WHAT NEEDS TO BE DONE ▸ The expected answer is the set of lines in the data below between the line holding "Ok a => k a" and the line holding "Definition find (q", inclusive, written out exactly.

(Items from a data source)
════════════════════
(** * Stand Strategist synchronisation service (grosbeak)

    A shallow embedding of [src/grosbeak/routers/stand_strategist.py]: the
    three route handlers [users], [get] and [update], together with the part
    of the document store they talk to (collections, equality filters,
    [ReplaceOne] with upsert, ordered [bulk_write]). *)

From stdpp Require Import base option list strings gmap fin_maps.

Local Open Scope string_scope.
Local Open Scope list_scope.

(** ** Values and documents *)

(** The values a document field can hold.  The handlers never look inside a
    data-point value; the only values they build or compare are strings (team
    number, match number, username).  [VOid] stands for the object identifiers
    the store generates for the field [_id].  Floats, arrays and nested
    documents are not represented, and [VNum] does not bound its integer,
    while the store encodes integers of at most 64 bits. *)
Inductive value : Type :=
  | VNull
  | VBool (b : bool)
  | VNum (n : Z)
  | VStr (s : string)
  | VOid (n : nat).

#[global] Instance value_eq_dec : EqDecision value.
Proof. solve_decision. Defined.

(** A Python [dict[str, Any]] and a stored document alike: a finite map from
    field names to values.  Equality of maps is equality of dicts. *)
Abbreviation doc := (gmap string value).

(** ** Failures *)

Inductive error : Type :=
  | KeyError (key : string)
  | ValidationError
  | BulkWriteError.

Inductive result (A : Type) : Type :=
  | Ok (a : A)
  | Err (e : error).
Arguments Ok {A} a.
Arguments Err {A} e.

(** Sequencing, written [x ← r; k]: the first failure is the outcome. *)
#[global] Instance result_bind : MBind result :=
  λ A B (k : A → result B) (r : result A),
    match r with
    | Ok a => k a
    | Err e => Err e
    end.

Definition is_ok {A : Type} (r : result A) : bool :=
  match r with Ok _ => true | Err _ => false end.

(** ** The document store *)

Module Mongo.

(** A collection in natural order. *)
Abbreviation collection := (list doc).

(** A query document [{"f1": v1, ...}]: every listed field must be present
    with exactly that value. *)
Abbreviation query := (list (string * value)).

Definition matches (q : query) (d : doc) : bool :=
  forallb (λ kv, bool_decide (d !! kv.1 = Some kv.2)) q.

(** [collection.find(q)], [collection.find()] being [find []]. *)
Definition find (q : query) (c : collection) : list doc :=
  List.filter (matches q) c.

(** The first document selected by [q], with its position. *)
Fixpoint first_match (q : query) (c : collection) : option (nat * doc) :=
  match c with
  | [] => None
  | d :: c' =>
      if matches q d then Some (0, d)
      else prod_map S id <$> first_match q c'
  end.

Record ReplaceOne : Type := mkReplaceOne {
  filter : query;
  replacement : doc;
  upsert : bool
}.

Definition oid_of (d : doc) : nat :=
  match d !! "_id" with
  | Some (VOid n) => S n
  | _ => 0
  end.

(** An object identifier that no document of [c] carries. *)
Definition fresh_oid (c : collection) : nat :=
  foldr (λ d n, Nat.max (oid_of d) n) 0 c.

Definition has_id (v : value) (d : doc) : bool :=
  bool_decide (d !! "_id" = Some v).

(** The document that takes the place of [old]: the replacement, under the
    identifier [old] already has. *)
Definition keep_id (old repl : doc) : doc :=
  match old !! "_id" with
  | Some v => <["_id" := v]> repl
  | None => repl
  end.

(** Replacing [old] as a whole: the document keeps its [_id], and a
    replacement that names another [_id] is refused. *)
Definition replace_doc (old repl : doc) : result doc :=
  match repl !! "_id" with
  | Some v => if has_id v old then Ok repl else Err BulkWriteError
  | None => Ok (keep_id old repl)
  end.

(** Inserting into [c]: an [_id] is generated unless the replacement brings
    one, which must not be in use. *)
Definition new_doc (c : collection) (repl : doc) : result doc :=
  match repl !! "_id" with
  | Some v => if existsb (has_id v) c then Err BulkWriteError else Ok repl
  | None => Ok (<["_id" := VOid (fresh_oid c)]> repl)
  end.

(** One [ReplaceOne]: the first selected document is replaced; when nothing
    is selected and [upsert] is set, the replacement is inserted. *)
Definition replace_one (op : ReplaceOne) (c : collection) : result collection :=
  match first_match (filter op) c with
  | Some (i, old) =>
      new ← replace_doc old (replacement op); Ok (<[i := new]> c)
  | None =>
      if upsert op then new ← new_doc c (replacement op); Ok (c ++ [new])
      else Ok c
  end.

(** [collection.bulk_write(ops)], ordered: the operations run in turn and
    the first failure stops the batch, what was written before it stays.
    The failures embedded are those of the store over [_id].  The driver
    also refuses a batch, writing nothing, when it cannot encode a
    replacement (a first key that starts with [$], an integer beyond 64
    bits); this is not embedded, so [Ok] here does not say that the driver
    accepts the batch, and a property of a call that returns takes the
    return as a hypothesis. *)
Fixpoint bulk_write (ops : list ReplaceOne) (c : collection)
    : collection * result unit :=
  match ops with
  | [] => (c, Ok ())
  | op :: ops' =>
      match replace_one op c with
      | Ok c' => bulk_write ops' c'
      | Err e => (c, Err e)
      end
  end.

(** A database holds the two collections of the service, [db["ss_team"]]
    and [db["ss_tim"]]. *)
Record database : Type := mkDatabase {
  ss_team : collection;
  ss_tim : collection
}.

Inductive collection_name : Type := SS_TEAM | SS_TIM.

Definition get_collection (db : database) (name : collection_name) : collection :=
  match name with SS_TEAM => ss_team db | SS_TIM => ss_tim db end.

Definition set_collection (db : database) (name : collection_name)
    (c : collection) : database :=
  match name with
  | SS_TEAM => {| ss_team := c; ss_tim := ss_tim db |}
  | SS_TIM => {| ss_team := ss_team db; ss_tim := c |}
  end.

Definition empty_db : database := {| ss_team := []; ss_tim := [] |}.

(** [client[event_key]]: every name denotes a database, empty until
    something is written to it. *)
Definition client : Type := string → database.

Definition empty_client : client := λ _, empty_db.

Definition set_db (cl : client) (event_key : string) (db : database) : client :=
  λ k, if bool_decide (k = event_key) then db else cl k.

(** [client[event_key][name].find(q)] *)
Definition client_find (cl : client) (event_key : string)
    (name : collection_name) (q : query) : list doc :=
  find q (get_collection (cl event_key) name).

(** [client[event_key][name].bulk_write(ops)] *)
Definition client_bulk_write (cl : client) (event_key : string)
    (name : collection_name) (ops : list ReplaceOne) : client * result unit :=
  let db := cl event_key in
  let '(c, r) := bulk_write ops (get_collection db name) in
  (set_db cl event_key (set_collection db name c), r).

End Mongo.

(** ** The route handlers *)

Module StandStrategist.
Import Mongo.

(** The data sent by the Stand Strategist app: [teamData] maps team numbers
    to data points, [timData] maps match numbers to team numbers to data
    points. *)
Record StandStrategistData : Type := mkStandStrategistData {
  teamData : gmap string doc;
  timData : gmap string (gmap string doc)
}.

(** [doc[key]] *)
Definition getitem (d : doc) (key : string) : result value :=
  match d !! key with
  | Some v => Ok v
  | None => Err (KeyError key)
  end.

(** [data.pop(key)], without a default. *)
Definition pop (key : string) (data : doc) : result doc :=
  match data !! key with
  | Some _ => Ok (delete key data)
  | None => Err (KeyError key)
  end.

(** [for key in keys: data.pop(key)] *)
Fixpoint pop_all (keys : list string) (data : doc) : result doc :=
  match keys with
  | [] => Ok data
  | key :: keys' => data' ← pop key data; pop_all keys' data'
  end.

(** The response models type usernames and the keys of [teamData] and
    [timData] as [str]; any other value is rejected.  The code validates once
    the loops are done; the embedding rejects the value at the record that
    holds it, so with several faulty records the error reported can be
    another one than the code's. *)
Definition as_str (v : value) : result string :=
  match v with
  | VStr s => Ok s
  | _ => Err ValidationError
  end.

(** *** [GET /stand-strategist/users] *)

Fixpoint users_loop (docs : list doc) (users : gset string)
    : result (gset string) :=
  match docs with
  | [] => Ok users
  | d :: docs' =>
      v ← getitem d "username";
      u ← as_str v;
      users_loop docs' ({[u]} ∪ users)
  end.

Definition users (cl : client) (event_key : string) : result (list string) :=
  users ← users_loop (client_find cl event_key SS_TEAM []) ∅;
  users ← users_loop (client_find cl event_key SS_TIM []) users;
  Ok (elements users).

(** *** [GET /stand-strategist] *)

Fixpoint get_team_loop (docs : list doc) (teamData : gmap string doc)
    : result (gmap string doc) :=
  match docs with
  | [] => Ok teamData
  | d :: docs' =>
      data ← pop_all ["_id"; "team_number"; "username"] d;
      v ← getitem d "team_number";
      team ← as_str v;
      get_team_loop docs' (<[team := data]> teamData)
  end.

Fixpoint get_tim_loop (docs : list doc) (timData : gmap string (gmap string doc))
    : result (gmap string (gmap string doc)) :=
  match docs with
  | [] => Ok timData
  | d :: docs' =>
      data ← pop_all ["_id"; "match_number"; "team_number"; "username"] d;
      vm ← getitem d "match_number";
      match_ ← as_str vm;
      let timData :=
        match timData !! match_ with
        | Some _ => timData
        | None => <[match_ := ∅]> timData
        end in
      vt ← getitem d "team_number";
      team ← as_str vt;
      get_tim_loop docs'
        (<[match_ := <[team := data]> (default ∅ (timData !! match_))]> timData)
  end.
════════════════════
SOLVED EXERCISE ▸
    | Ok a => k a
    | Err e => Err e
    end.

Definition is_ok {A : Type} (r : result A) : bool :=
  match r with Ok _ => true | Err _ => false end.

(** ** The document store *)

Module Mongo.

(** A collection in natural order. *)
Abbreviation collection := (list doc).

(** A query document [{"f1": v1, ...}]: every listed field must be present
    with exactly that value. *)
Abbreviation query := (list (string * value)).

Definition matches (q : query) (d : doc) : bool :=
  forallb (λ kv, bool_decide (d !! kv.1 = Some kv.2)) q.

(** [collection.find(q)], [collection.find()] being [find []]. *)
Definition find (q : query) (c : collection) : list doc :=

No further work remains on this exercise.